One of the characters in “Oculus,” was celebrated Hollywood actress Anna May Wong, the first Chinese American to reach international stardom. Mao felt that Wong’s story was never told and so in her book, Mao explores what Wong may have thought and said in her lifetime.

A moment that Lynn Kawaratani, assistant director of partnerships and programming at the Asian Studies Center, found notable was when Mao shared clips of Wong while reading poetry because of the use of written and visual media to tell a story.

“I loved the way she wove visual artistic expression into her poetry from the silent technicolor film clip about Anna May Wong to the drawings, words and highlighting,” Kawaratani said. 

Karen Lue, the manager of Pitt’s Global Hub in Posvar Hall, said Mao’s poetry resonated with her and she enjoyed the conversations about Asian Americans that come up in her book. For these reasons, Lue felt inviting Mao as a guest was fitting for Asian American Pacific Islander Heritage Month.

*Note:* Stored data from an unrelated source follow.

(* ===== verification/Api.v ===== *)
(** * api.py: the HTTP API and the apply transaction

    The daemon as the API sees it is one state: the configuration store, the
    engine, the controller, the display process and the keyframe relay.  A
    handler is a function of that state in a small monad: exceptions leave what
    was already done in place, as they do in the code, and [handle] turns them
    into responses.  Whether an engine start, a live retune or a write of the
    config file succeeds is the environment's, asked by the number of the
    call. *)
From Stdlib Require Import ZArith Lia Bool String QArith.
From stdpp Require Import base tactics list sets strings pretty.
From S2P Require Import Prelude PyStr FloatModels Json Cards Schema StatsClient LearnedPrior Decision Signals Policy FlightLog ConnMonitor Config ConfigBuild Radio Graph Pixelpilot Beamforming.
Open Scope Z_scope.

(** ** The daemon *)

(** The engine: the configuration it was built from, or down. *)
Inductive engine (F : Type) := EngineDown | EngineUp (cfg : list (string * json F)).
Arguments EngineDown {F}.
Arguments EngineUp {F} cfg.

Record daemon (F : Type) := mkDaemon {
  store : ConfigStore (F := F);
  file : option (json F);                     (* the config file *)
  runner : engine F;
  tuned : option (list (string * json F));    (* the link block of the last live retune *)
  dl_running : bool; dl_snapshot : list (string * json F);
  pp_running : bool; pp_argv : list (json F); pp_env : list (string * string);
  idr_running : bool;
  beam : BeamformingController F; bf_conf : list (string * string);
  calls : nat }.                              (* calls into the environment so far *)
Arguments mkDaemon {F}.
Arguments store {F} _.
Arguments file {F} _.
Arguments runner {F} _.
Arguments tuned {F} _.
Arguments dl_running {F} _.
Arguments dl_snapshot {F} _.
Arguments pp_running {F} _.
Arguments pp_argv {F} _.
Arguments pp_env {F} _.
Arguments idr_running {F} _.
Arguments beam {F} _.
Arguments bf_conf {F} _.
Arguments calls {F} _.
#[export] Instance eta_daemon F : Settable (daemon F) := fun w =>
  mkDaemon (store w) (file w) (runner w) (tuned w) (dl_running w) (dl_snapshot w) (pp_running w) (pp_argv w)
    (pp_env w) (idr_running w) (beam w) (bf_conf w) (calls w).

(** The environment's answers, by call number. *)
Record environment (F : Type) := mkEnv {
  e_start : nat -> bool;                                    (* an engine start succeeds *)
  e_nics : nat -> list string;                              (* detected interfaces *)
  e_iw : nat -> list (json F) -> run_ans;                   (* an iw command *)
  e_write : nat -> option pyerr;                            (* writing the config file *)
  e_bf : nat -> option (list (string * json F) -> res bool);  (* the beamforming probe *)
  e_platform : nat -> platform;
  e_drone : nat -> string -> string -> option (json F) -> http F;           (* an exchange with the drone *)
  e_popen : list (json F) -> list (string * string) -> option pyerr;        (* what is no [OSError] that a spawn raises *)
  e_repr : json F -> string;
  e_str : pyerr -> string }.
Arguments mkEnv {F}.
Arguments e_start {F} _.
Arguments e_nics {F} _.
Arguments e_iw {F} _.
Arguments e_write {F} _.
Arguments e_bf {F} _.
Arguments e_platform {F} _.
Arguments e_drone {F} _.
Arguments e_popen {F} _.
Arguments e_repr {F} _.
Arguments e_str {F} _.

(** ** The monad: state that survives exceptions *)

Definition M (F A : Type) : Type := daemon F -> daemon F * res A.

Section Monad.
Context {F : Type}.
Definition ret {A} (a : A) : M F A := fun w => (w, Ok a).
Definition bind {A B} (m : M F A) (k : A -> M F B) : M F B :=
  fun w => let '(w1, r) := m w in match r with Ok a => k a w1 | Err e => (w1, Err e) end.
Definition lift {A} (r : res A) : M F A := fun w => (w, r).
Definition get : M F (daemon F) := fun w => (w, Ok w).
Definition modify (f : daemon F -> daemon F) : M F unit := fun w => (f w, Ok tt).
End Monad.

Declare Scope api_scope.
Delimit Scope api_scope with api.
Notation "'let!' x ':=' m 'in' k" := (bind m (fun x => k))
  (at level 10, x pattern, m at level 100, k at level 200,
   format "'[v' 'let!'  x  ':='  m  'in' '/' k ']'") : api_scope.
Notation "'do!' m ';' k" := (bind m (fun _ => k))
  (at level 10, m at level 100, k at level 200, format "'[v' 'do!'  m ';' '/' k ']'") : api_scope.
Open Scope api_scope.

Section Api.
Context {F : Type} {PF : PyFloat F}.
Variable env : environment F.
#[local] Abbreviation dict := (list (string * json F)).
Implicit Types (w : daemon F).

(** ** The services, as the API drives them *)

(** [runner.restart(config)]. *)
Definition runner_restart (config : dict) : M F bool := fun w =>
  let ok := e_start env (calls w) in
  (w <| runner := if ok then EngineUp config else EngineDown |> <| tuned := None |> <| calls ::= S |>, Ok ok).

(** [runner.restart()]: the engine reads the store. *)
Definition runner_restart_store : M F bool := fun w => runner_restart (effective (store w)) w.

(** supervisor.py's [_retune]: not with a remote card. *)
Definition _retune (lnk : dict) : M F bool := fun w =>
  let n := calls w in
  let r := let* cards := resolve_cards (effective (store w)) (e_nics env n) in
           if has_remote cards then Ok false
           else Radio.retune (e_repr env) (e_iw env n) (local_ifaces cards) lnk in
  (w <| tuned := match r with Ok true => Some lnk | _ => tuned w end |> <| calls ::= S |>, r).

(** [dynlink.set_config]: a running controller is rebuilt. *)
Definition dl_set_config (snap : dict) : M F unit := modify (fun w => w <| dl_snapshot := snap |>).
Definition dl_start : M F unit := modify (fun w => w <| dl_running := true |>).
Definition dl_stop : M F unit := modify (fun w => w <| dl_running := false |>).

(** The display process: an [OSError] of the spawn is absorbed and the child
    still supervised; anything else (a word that is no string) leaves [start],
    after the old child was stopped. *)
Definition pp_stop : M F unit := modify (fun w => w <| pp_running := false |>).
Definition pp_start : M F unit := fun w =>
  match e_popen env (pp_argv w) (pp_env w) with
  | None => (w <| pp_running := true |>, Ok tt)
  | Some e => (w, Err e)
  end.
Definition pp_restart : M F unit := do! pp_stop; pp_start.

Definition idr_start : M F unit := modify (fun w => w <| idr_running := true |>).
Definition idr_stop : M F unit := modify (fun w => w <| idr_running := false |>).
Definition resolve_wlans (config : dict) (nics : list string) : res (list (json F)) :=
  let* cards := resolve_cards config nics in Ok (local_ifaces cards).

(** The armer's turn, on the store's effective configuration. *)
Definition armer_tick : M F unit := fun w =>
  let n := calls w in
  let '((c, conf), r) := tick (e_repr env) (e_platform env n) (effective (store w))
                           (resolve_wlans (effective (store w)) (e_nics env n))
                           (e_drone env n "GET" "/healthz" None) (e_drone env (S n) "GET" "/status" None)
                           (beam w) (bf_conf w) in
  (w <| beam := c |> <| bf_conf := conf |> <| calls ::= (fun k => S (S k)) |>, r).

(** [store.commit()] and [store.reset()]: the store changes before the file. *)
Definition store_commit : M F unit := fun w =>
  let '(s, (f, r)) := commit (store w) (file w) (e_write env (calls w)) in
  (w <| store := s |> <| file := f |> <| calls ::= S |>, r).
Definition store_reset : M F unit := fun w =>
  let '(s, (f, r)) := reset (store w) (file w) (e_write env (calls w)) in
  (w <| store := s |> <| file := f |> <| calls ::= S |>, r).

(** ** Render views and comparisons *)

Definition same (a b : json F) : bool := json_eqb a b.

Definition _without (cfg : dict) (keys : list string) : dict :=
  List.filter (fun kv => negb (bool_decide (kv.1 ∈ keys))) cfg.

Definition _tap_render_view (cfg : dict) : res (bool * Z) :=
  let* tap := obj_get "tap" JNull (or_empty (get_ "dynamicLink" cfg)) in
  let tap := or_empty tap in
  let* en := obj_get "enabled" (JBool true) tap in
  let* port := obj_get "port" (JInt 8110) tap in
  let* port := py_int port in Ok (truthy en, port).

Definition _probe_render_view (cfg : dict) : res bool :=
  let dl := or_empty (get_ "dynamicLink" cfg) in
  let* p := obj_get "probe" JNull dl in
  let* en := obj_get "enabled" (JBool false) dl in
  if truthy en then let* pe := obj_get "enabled" (JBool false) (or_empty p) in Ok (truthy pe) else Ok false.

Definition NOT_WFB : list string := ["dynamicLink"; "pixelpilot"; "idrForward"; "link"].

Definition wfb_changed (pending effective : dict) : res bool :=
  if negb (same (JDict (_without pending NOT_WFB)) (JDict (_without effective NOT_WFB))) then Ok true
  else let* t1 := _tap_render_view pending in
       let* t2 := _tap_render_view effective in
       if negb (bool_decide (t1 = t2)) then Ok true
       else let* p1 := _probe_render_view pending in
            let* p2 := _probe_render_view effective in
            Ok (negb (Bool.eqb p1 p2)).

(** The keys of [set(old) | set(new)] whose values differ, [beamforming] apart. *)
Definition changed_keys (old new : dict) : list string :=
  List.filter (fun k => negb (String.eqb k "beamforming") && negb (same (get_ k old) (get_ k new)))
    (dict_keys old ++ List.filter (fun k => negb (has_key k old)) (dict_keys new)).

Definition _bw_class (width : json F) : Z := if same width (JInt 40) then 40 else 20.

Definition _can_retune_live (old new : dict) : bool :=
  forallb (fun k => bool_decide (k ∈ ["channel"; "width"; "txPowerDbm"; "region"])) (changed_keys old new) &&
  (_bw_class (get_ "width" old) =? _bw_class (get_ "width" new)).

Definition _apply_link_local (old_link new_link new_config : dict) (force_bounce : bool) : M F bool :=
  let non_bf_changed := negb (bool_decide (changed_keys old_link new_link = [])) in
  if negb force_bounce && non_bf_changed && _can_retune_live old_link new_link then
    let! ok := _retune new_link in
    if ok then ret true else runner_restart new_config
  else runner_restart new_config.

(** ** Routing a change to its service *)

(** [bool(block.get("enabled", default))]. *)
Definition enabled_of (block : json F) (dflt : json F) : res bool :=
  let* v := obj_get "enabled" dflt block in Ok (truthy v).

Definition _route_dynamic_link (dl_old dl_new : json F) (pending : dict) (width_changed : bool) : M F unit :=
  let! was := lift (enabled_of dl_old JNull) in
  let! now := lift (enabled_of dl_new JNull) in
  if negb was && now then
    let! snap := lift (make_dl_snapshot pending) in
    do! dl_set_config snap;
    dl_start
  else if was && negb now then dl_stop
  else if was && now && (negb (same dl_old dl_new) || width_changed) then
    let! snap := lift (make_dl_snapshot pending) in dl_set_config snap
  else ret tt.

Definition _route_pixelpilot (pp_old pp_new : json F) (pending : dict) : M F unit :=
  if same pp_old pp_new then ret tt
  else
    let! was := lift (enabled_of pp_old (JBool true)) in
    let! now := lift (enabled_of pp_new (JBool true)) in
    if now then
      let! argv := lift (render_pixelpilot_argv (e_repr env) pending) in
      do! modify (fun w => w <| pp_argv := argv |>);
      let! penv := lift (render_pixelpilot_env (e_repr env) pending) in
      do! modify (fun w => w <| pp_env := penv |>);
      if was then pp_restart else pp_start
    else if was then pp_stop
    else ret tt.

Definition _route_idr_forward (old new : json F) : M F unit :=
  if same old new then ret tt
  else
    let! was := lift (enabled_of old (JBool true)) in
    let! now := lift (enabled_of new (JBool true)) in
    if now && negb was then idr_start
    else if was && negb now then idr_stop
    else if now && was then
      let! p1 := lift (obj_get "port" JNull old) in
      let! p2 := lift (obj_get "port" JNull new) in
      if negb (same p1 p2) then do! idr_stop; idr_start else ret tt
    else ret tt.

(** ** The apply transaction *)

Definition as_dict (v : json F) : res dict := match v with JDict d => Ok d | _ => Err AttributeError end.

Definition APPLIED : json F := JDict [("applied", JBool true)].
Definition ROLLED_BACK : json F :=
  JDict [("applied", JBool false); ("error", JStr "apply failed; rolled back to last-good cfg")].

Definition route_all (eff pend : dict) (width_changed : bool) : M F unit :=
  do! _route_dynamic_link (get_or "dynamicLink" (JDict []) eff) (get_or "dynamicLink" (JDict []) pend) pend width_changed;
  do! _route_pixelpilot (get_or "pixelpilot" (JDict []) eff) (get_or "pixelpilot" (JDict []) pend) pend;
  _route_idr_forward (get_or "idrForward" (JDict []) eff) (get_or "idrForward" (JDict []) pend).

Definition apply_engine (eff pend : dict) : M F bool :=
  let link_changed := negb (same (get_ "link" pend) (get_ "link" eff)) in
  let! wfb := lift (wfb_changed pend eff) in
  if link_changed || wfb then
    let! old := lift (as_dict (get_or "link" (JDict []) eff)) in
    let! new := lift (as_dict (get_or "link" (JDict []) pend)) in
    _apply_link_local old new pend wfb
  else ret true.

(** [_apply_gs]; [during] is what the server's other threads do while the
    services are being driven, before the commit. *)
Definition apply_with (during : M F unit) : M F (Z * json F) :=
  let! w0 := get in
  let pend := pending (store w0) in
  let eff := effective (store w0) in
  do! lift (validate_effective (e_bf env (calls w0)) pend);
  let! ok := apply_engine eff pend in
  if ok then
    let! w_old := lift (obj_get "width" JNull (or_empty (get_ "link" eff))) in
    let! w_new := lift (obj_get "width" JNull (or_empty (get_ "link" pend))) in
    do! route_all eff pend (negb (same w_old w_new));
    do! during;
    do! store_commit;
    do! armer_tick;
    ret (200, APPLIED)
  else
    do! runner_restart eff;
    ret (500, ROLLED_BACK).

“Reading her poetry, I think, really resonated for me personally, and I think a lot of other Asian Americans feel that as well,” Lue said. “Her poetry has all these different forms of Asian American media as well. She talks about Anna May Wong, and all of these things so I felt like it was kind of the perfect fit.”

Asian American Pacific Islander Heritage Month is something that was difficult to host events for in the past, according to Kawaratani, because most students leave at the end of the spring semester. But the COVID-19 pandemic opened a path into virtual programming that allowed the Pitt Global Hub to host events for the month this year.

“With the shift to online programming and students remaining partly engaged due to limited travel and summer options, we decided to offer a series of APAHM events as we had last year as well,” Kawaratani said.

Lue thinks Asian American representation is being talked about more now since the pandemic started and with this month’s events, she wanted to share Asian American voices.

“It’s been in the news more and talked about more. I think specifically, unfortunately, because of all of the rise in violence and anti-Asian violence. I think that’s what we really tried to do with 2021’s list of events. We wanted to have this theme of celebrating Asian American voices and Asian American creatives and artists,” Kawaratani said.

At the event, Mao spoke about the rise in anti-Asian hate in the last year. Mao shared a poem she wrote during the pandemic about being looked at as the “other,” as a result of racist sentiments surrounding the origin of the virus. Kawaratani felt this was an important discussion because racism towards Asians is often swept under the rug.

“Due to the complexities of systemic racism, APA people struggle with being both invisible and hypervisible at the same time. Invisible as they are often left out of the national conversation. The myth of the model minority perpetuating a level of success and therefore no struggles or issues,” Kawaratani said.

Discussions of Asian American experiences and further representation of Asian Americans in the media has just begun. Zhang believes conversations like this are important and people like Mao are necessary to share stories of Asian Americans. 

“Asian American representation is just the beginning — I don’t want Asian-Americanness to feel like a phase that disappears. People like Sally give me a lot of hope that it isn’t simply a phase. It’s also about representation of a range of experiences — not simply the painful ones but the ones that are joyful and ecstatic,” Zhang said.